Historically speaking, Biden favors an extremist vision of intellectual property and anti-privacy enforcement.
McCullagh sums it up in the story’s lede:
By choosing Joe Biden as their vice presidential candidate, the Democrats have selected a politician with a mixed record on technology who has spent most of his Senate career allied with the FBI and copyright holders, who ranks toward the bottom of CNET’s Technology Voters’ Guide, and whose anti-privacy legislation was actually responsible for the creation of PGP.
In the rest of the article, McCullagh focuses on the areas of copyright, online privacy, peer-to-peer networks, and net neutrality, showing how Biden has built a reputation as one of the Democratic Senators most hostile to the the Open Internet and commons-based business models in the music, film, and IT industry. The summary version: Biden is as anti-Internet and anti-innovation as anyone on the left of the aisle.
What this means for an Obama campaign that has promised to implement a progressive information and technology policy agenda predicated on net neutrality and the growth of innovative industries is anybody’s guess.
In the meantime, what I can’t figure out is why Biden does it.
To judge from McCullagh’s claims, Biden’s positions stem from his close ties to the Intelligence community and the FBI. The Delaware Senator has staked his career on being a credible Democratic hawk. He has backed a corresponding “tough on crime” approach across the board.
Funny thing is, his funding base doesn’t seem to reflect this historical favoritism towards the cultural content industry, anti-privacy interests, and other IP-enforcement extremist groups.
According to the campaign finance data maintained by OpenSecrets, Biden’s strongest bases of support have been lawyers, real estate developers, and investment firms based in Delaware, New York, and Philadelphia.
This makes perfect sense given his positions on the powerful Senate Judiciary and Foreign Relations committees (he is currently chair of the latter), both of which oversee massive budget allocations and key legislative decisions on trade, investment, and legal regulation. It also corresponds to Delaware’s historic role as a tax haven for numerous corporations.
To give you a better idea, here’s a graph from OpenSecrets that breaks down Biden’s funding by industry:
Note how the communications/electronics category is woefully low in comparison to the FIRE and Lawyer/Lobbyist categories. Biden may be a staunch DMCA supporter, but he’s no Howard Berman by any stretch of the imagination.
Instead, Biden’s pattern of knee-jerk support for anti-privacy and anti-Internet regulation suggests a deep-seated misunderstanding of digital technologies and the potential of information networks.
Consistent with McCullagh’s claims, Biden has historically taken advantage of broader fears about terrorism and deviance as justifications for gutting civil liberties as well as freedoms of speech, movement, and organization.

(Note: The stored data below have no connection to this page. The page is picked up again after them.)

(** C27. Messages of operations get through terminals whole and in order: as long as no
    data was lost at the sender - refused by the flow control or not encrypted -, what the
    handler of the other terminal parses are the first of the messages the sender took,
    whatever padding and encryption do and however messages were collected; they are all
    of them once everything has been delivered; and the handler does not fail on them.
    The other terminal may have got its session from the first message.  And nothing
    stays in the sender's buffer for want of something to send it. *)
Theorem terminal_delivers p0 p : joined sendOf recvOf linked p0 -> rtc (endsStep TEl TEr) p0 p -> lost (events (from p)) = [] ->
  (opMsgs (events (to p)) `prefix_of` (seg <$> taken (events (from p)))) /\
  (delivered p -> opMsgs (events (to p)) = seg <$> taken (events (from p))) /\
  (handlerDone (to p) = true -> ctxDone (to p) = true) /\
  (0 < msgBufferLen (sender (from p)) -> sendMsgs (sender (from p)) = true \/ sendMaxWait (sender (from p)) = TimerRunning \/ waitForFlush (from p) = true).
Proof.
  intros H0 Hr Hl. destruct (endsInv_reachable sendOf recvOf linked TEl TEr p0 p H0 Hr) as [_ _ He [Hw Hf] [Hk _] [_ Hh] [rest Hp]].
  destruct (Hf Hl) as (gs & buf & E1 & Hc & Hb). rewrite He, Hp in Hc. apply fchain_cut in Hc as (g1 & g2 & z & -> & Hc1 & Hc2).
  rewrite E1, concat_app in Hw. apply Forall_app in Hw as [Hw _]. apply Forall_app in Hw as [Hw _].
  destruct (Hh g1 z Hc1 Hw) as (_ & Hd & m1 & m2 & E2 & E3 & E4). rewrite E1, E3, concat_app, E2. split_and!; [| |done|exact Hk].
  - rewrite <- !app_assoc, fmap_app. by eexists.
  - intros (Hm & Hlen & Hn). rewrite Hp, length_app in Hlen. assert (rest = []) as -> by (apply nil_length_inv; lia).
    inversion Hc2; subst. rewrite Hn in E4. unfold bufOk in Hb. rewrite Hm in Hb. destruct Hb as [-> _]. subst m2. simpl. by rewrite !app_nil_r.
Qed.
End delivery.

(** ** A concrete run *)
Module TermDemo.
Export Caesar.
#[export] Instance termEnv : TermEnv := {|
  OpRequires _ := Some 0; OpStart _ _ _ _ := StartOp; OpDeliver _ _ _ := None; OpHandleStop _ _ err := err; ExtHandleAbandon _ err := err;
|}.
Definition endsExec1 (rt : bool) (a : TermAction) (p : Ends) : option Ends :=
  if rt then if receivesData a then None else r ← termStep a (to p); Some (mkEnds (from p) r)
  else t ← termStep a (from p); Some (mkEnds t (to p)).
(** What is sent is small. *)
Definition smallAction (a : TermAction) : bool :=
  match a with
  | TStart ty d => (length ty <? 1000)%nat && (length d <? 1000)%nat
  | TSend _ m => (0 <=? MType m) && (MType m <? 4) && (length (MData m) <? 1000)%nat
  | _ => true
  end.
(** [None] gives the next frame to the right terminal. *)
Fixpoint endsExec (l : list (option (bool * TermAction))) (p : Ends) : option Ends :=
  match l with
  | [] => Some p
  | None :: l =>
      d ← frames (events (from p)) !! length (received (events (to p)));
      r ← termStep (TReceive (mkTMsg 8 MsgTypeData d false)) (to p);
      endsExec l (mkEnds (from p) r)
  | Some (rt, a) :: l => if smallAction a then p ← endsExec1 rt a p; endsExec l p else None
  end.
Lemma smallAction_ok a : smallAction a = true -> actOk a.
Proof. destruct a; try done; simpl; intros H; bool_prop; repeat match goal with E : (_ <? _)%nat = true |- _ => apply Nat.ltb_lt in E end; lia. Qed.
Lemma endsExec_rtc l p p' : endsExec l p = Some p' -> rtc (endsStep termEnv termEnv) p p'.
Proof.
  revert p. induction l as [|[[rt a]|] l IH]; intros [t r]; cbn; [by intros [= <-]| |].
  - destruct (smallAction a) eqn:Ea; [|done]. apply smallAction_ok in Ea. destruct rt; cbn.
    + destruct (receivesData a) eqn:Er; [done|]. destruct (termStep a r) as [r'|] eqn:E; [|done]. cbn. intros H.
      eapply rtc_l; [by eapply to_acts|by apply IH].
    + destruct (termStep a t) as [t'|] eqn:E; [|done]. cbn. intros H. eapply rtc_l; [by eapply from_acts|by apply IH].
  - destruct (frames (events t) !! _) as [d|] eqn:Ed; [|done]. cbn.
    destruct (if handlerDone r then _ else _) as [r'|] eqn:E; [|done]. cbn. intros H. eapply rtc_l; [|by apply IH].
    eapply to_receives; [exact Ed|exact E].
Qed.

Maybe this is the kind of reputation the Obama campaign believes it needs to appear more hardened and mainstream in the face Barack’s obvious lack of support from foreign affairs and military interests. It also doesn’t hurt that Biden has historically enjoyed such strong backing from elite corporate lawyers, investors, and the FIRE sector – representing a wide swath of the country’s financial elite.
Nevertheless, it’s hard to avoid the writing on the wall following the Biden announcement and Obama’s recent vote in favor of retroactive community for illegal spying and privacy violations by telecommunications firms. We may still be a long way from a U.S. president that is willing to take a progressive stance on the Open Net.